Chatbotify - alhenaworks
https://assembly.com/chatbotify-me

======
alhenaworks
Humans bodies are gene survival machines for which immortality may or may not
be feasible, but human brains are meme survival machines for which immortality
is possible today with Chatbotify.

I came up with this idea when facing the death of a loved one, wishing there
was a way to preserve what was unique about them as a person. If I could clone
them so they were young again, with all their memories intact, that would be
perfect, but since I can't do that, what can I do? I can collect everything
they ever wrote, allow a "blank" chatbot similar to to learn to speak only
from that data, and talk to it. That's what chatbotify does.

Chatbotify.me functions as a social network of user created and managed
chatbots, while chatbotify.io exposes the technology for use by developers,
and chatbotify.com supplies businesses with hosted chatbot solutions.

Example use cases of chatbotify include allowing fans to talk to their idol's
chatbots, entire conversations to automated and watched for their
entertainment value , scripts for shows to be written by uploading the
previous lines of characters from disparate sitcoms and letting them talk to
each other, and users could speak with the dead.

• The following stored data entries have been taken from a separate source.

Lemma joinRoom_ok sender rid playerName st :
  state_ok st → state_ok (joinRoom sender rid playerName st).1.
Proof.
  intros Hok. unfold joinRoom.
  destruct (rooms_get rid (gameRooms st)) as [gameRoom|] eqn:Hr; [|done].
  case_bool_decide as Hfull; [done|]. simpl.
  destruct (state_ok_room st rid gameRoom Hok Hr) as (Hlen & Hpl & Hst & Hw & Hh).
  apply Forall_rooms_set; [done|]. unfold room_ok. simpl.
  rewrite length_app. simpl. repeat split; try done; lia.
Qed.

Lemma disconnect_ok sender st :
  state_ok st → state_ok (disconnect sender st).1.
Proof.
  intros Hok. unfold disconnect.
  destruct (room_of sender (gameRooms st)) as [[[rid gameRoom] playerIndex]|] eqn:Hroom;
    [|done].
  apply room_of_elem in Hroom as [Hin Hidx].
  assert (Hroom : room_ok gameRoom).
  { unfold state_ok in Hok. rewrite Forall_forall in Hok. by apply (Hok (rid, gameRoom)). }
  destruct Hroom as (Hlen & Hpl & Hst & Hw & Hh).
  simpl. case_bool_decide as Hempty; simpl.
  - by apply Forall_rooms_delete.
  - apply Forall_rooms_set; [done|]. unfold room_ok. simpl.
    rewrite length_delete in * by (by apply lookup_lt_is_Some_2).
    repeat split; try done; lia.
Qed.

(** The resolution of a move on a well-formed room, with a local
    board of the right length. *)
Lemma resolveMove_ok sender rid pos gameRoom board d evs rooms :
  Forall (λ kv, room_ok kv.2) rooms → room_ok gameRoom →
  boardState gameRoom = board →
  state_ok (resolveMove sender rid pos gameRoom board d evs rooms).1.
Proof.
  intros Hrooms (Hlen & Hpl & Hst & Hw & Hh) <-. unfold resolveMove, state_ok.
  destruct (bool_decide (at_pos (boardState gameRoom) pos ≠ Some None)) eqn:Hcell; simpl.
  { by apply Forall_rooms_set. }
  destruct (bool_decide (pos ∈ blockedCells gameRoom)); simpl.
  { by apply Forall_rooms_set. }
  apply bool_decide_eq_false in Hcell. apply dec_stable in Hcell.
  assert (Hrange : (0 ≤ pos < Z.of_nat (boardSize gameRoom * boardSize gameRoom))%Z).
  { unfold at_pos in Hcell. case_bool_decide; [|done].
    apply lookup_lt_Some in Hcell. lia. }
  destruct (List.find (λ p, bool_decide (id p = sender)) (players gameRoom)) as [me|];
    simpl; [|by apply Forall_rooms_set].
  assert (Hlog : Forall
            (λ m, (0 ≤ position m < Z.of_nat (boardSize gameRoom * boardSize gameRoom))%Z)
            (moveHistory gameRoom ++
             [{| position := pos; mv_symbol := symbol me; playerId := sender |}])).
  { apply Forall_app. split; [done|]. by constructor. }
  repeat case_match; simpl; (apply Forall_rooms_set; [done|]);
    unfold room_ok; simpl; rewrite ?length_insert;
    repeat split; try done; try lia;
    try (intros _ Happ; by apply app_eq_nil in Happ as [_ ?]);
    try (subst; simpl; done).
Qed.
(** C6, at the failing input.  With the header ['ShoeSize'] in no bucket,
    cell 18 prints the error line, leaves the loop and still writes
    [transforms.json]: the file holds the directive of ['Respondent']
    only, and nothing is raised.  The whole notebook on that input ends
    without an exception, after writing [schema.json] too. *)
Theorem emit_transforms_unknown_label_writes :
  emit_transforms Toy.unknown_label Toy.unknown_label_headers
  = ([EvPrint "Error: ShoeSize is an unknown label";
      EvWrite transform_path (TransformsJson {[ "Respondent" := "key" ]})],
     Ok tt)
  /\ outcome (notebook Toy.unknown_label Toy.unknown_label_world) = Ok tt
  /\ List.existsb is_write (trace (notebook Toy.unknown_label Toy.unknown_label_world))
     = true.
Proof. split; [reflexivity | split; vm_compute; reflexivity]. Qed.

(** An ASCII byte is decoded by itself, so [json.dumps] never fails on
    an ASCII string. *)
Lemma utf8_lead_ascii (c : ascii) :
  is_ascii c = true -> utf8_lead (N_of_ascii c) = Some Utf8Start.
Proof.
  destruct c as [[] [] [] [] [] [] [] []]; vm_compute; congruence.
Qed.

Lemma json_encodes_ascii (s : string) :
  PyString.forallb is_ascii s = true -> json_encodes s = true.
Proof.
  unfold json_encodes, utf8_decodes.
  induction s as [|x s IH]; [reflexivity|].
  cbn [PyString.forallb utf8_decodes_from]. intros H.
  apply andb_true_iff in H as [Hx Hs].
  rewrite (utf8_lead_ascii x Hx). now apply IH.
Qed.

Lemma schema_entry_encodes c h :
  json_encodes (name (schema_entry_of c h)) && json_encodes (type (schema_entry_of c h))
  = json_encodes h.
Proof.
  unfold schema_entry_of.
  destruct (py_in h (numerical_cols c)); [apply andb_true_r|].
  destruct (py_in h (key_cols c)); apply andb_true_r.
Qed.

(** The decoder on a two-byte character, on a lone 0xFF, on a sequence
    cut short, on an overlong form and on an encoded surrogate. *)
Example utf8_decodes_samples :
  utf8_decodes (String (ascii_of_nat 195) (String (ascii_of_nat 169) "t")) = true
  /\ utf8_decodes (String (ascii_of_nat 255) "") = false
  /\ utf8_decodes (String (ascii_of_nat 195) "") = false
  /\ utf8_decodes (String (ascii_of_nat 192) (String (ascii_of_nat 128) "")) = false
  /\ utf8_decodes (String (ascii_of_nat 237)
                     (String (ascii_of_nat 160) (String (ascii_of_nat 128) ""))) = true.
Proof. split; [reflexivity|]. split; [reflexivity|]. split; [reflexivity|]. split; reflexivity. Qed.

(** Cell 17 fails exactly when [json.dumps] cannot decode a header. *)
Lemma emit_schema_cases c headers :
  emit_schema c headers
  = if List.forallb json_encodes headers
    then ([EvWrite schema_path (SchemaJson (build_schema c headers []))], Ok tt)
    else ([EvWrite schema_path EmptyFile], Raise UnicodeDecodeError).
Proof.
  unfold emit_schema.
  replace (List.forallb _ (build_schema c headers []))
    with (List.forallb json_encodes headers); [reflexivity|].
  rewrite build_schema_map. simpl.
  induction headers as [|h hs IH]; [reflexivity|].
  simpl. now rewrite schema_entry_encodes, IH.
Qed.

(** C10 as stated fails on a header that is not valid UTF-8: the loop
    builds the entry, but the [json.dumps] of cell 17 raises
    [UnicodeDecodeError] and [schema.json] is left empty. *)
Lemma emit_schema_raises_on_undecodable_header :
  build_schema Toy.three [String (ascii_of_nat 255) "Salary"] []
  = [ {| name := String (ascii_of_nat 255) "Salary"; type := "STRING" |} ]
  /\ emit_schema Toy.three [String (ascii_of_nat 255) "Salary"]
     = ([EvWrite schema_path EmptyFile], Raise UnicodeDecodeError).
Proof. split; reflexivity. Qed.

Example business use cases include the automation of daily tasks that take up
a lot of time like email, text messaging, meetings, and social networking
interactions. This is the communication method of the future, allowing a user
to go on vacation from the digital world for increased spells of flow,
returning to the system only to check on it's progress and prune the neural
network of their minds; their systems of interconnected memes, either directly
while visualizing the neural network or by editing the past conversations,
which propagate updates to everything informed by that previous conversation.
Generated conversations already written will evolve as the AI evolves to
better mimic users, and these changes will be reviewable in timelapse for
entertainment and informative value.

The chatbotify.me social network is ad driven, chatbotify.io's api offering
will give away a limited numer of calls per month and otherwise be sold per
call in tiered monthly subscription packages that reduce the price per call
the greater the tier level ad subscription fee , and chatbotify.com's business
solutions will have a per user per month offering sold in yearly tiered
subscriptions such that the cost per user per month decreases as the price per
year's subscription price increases.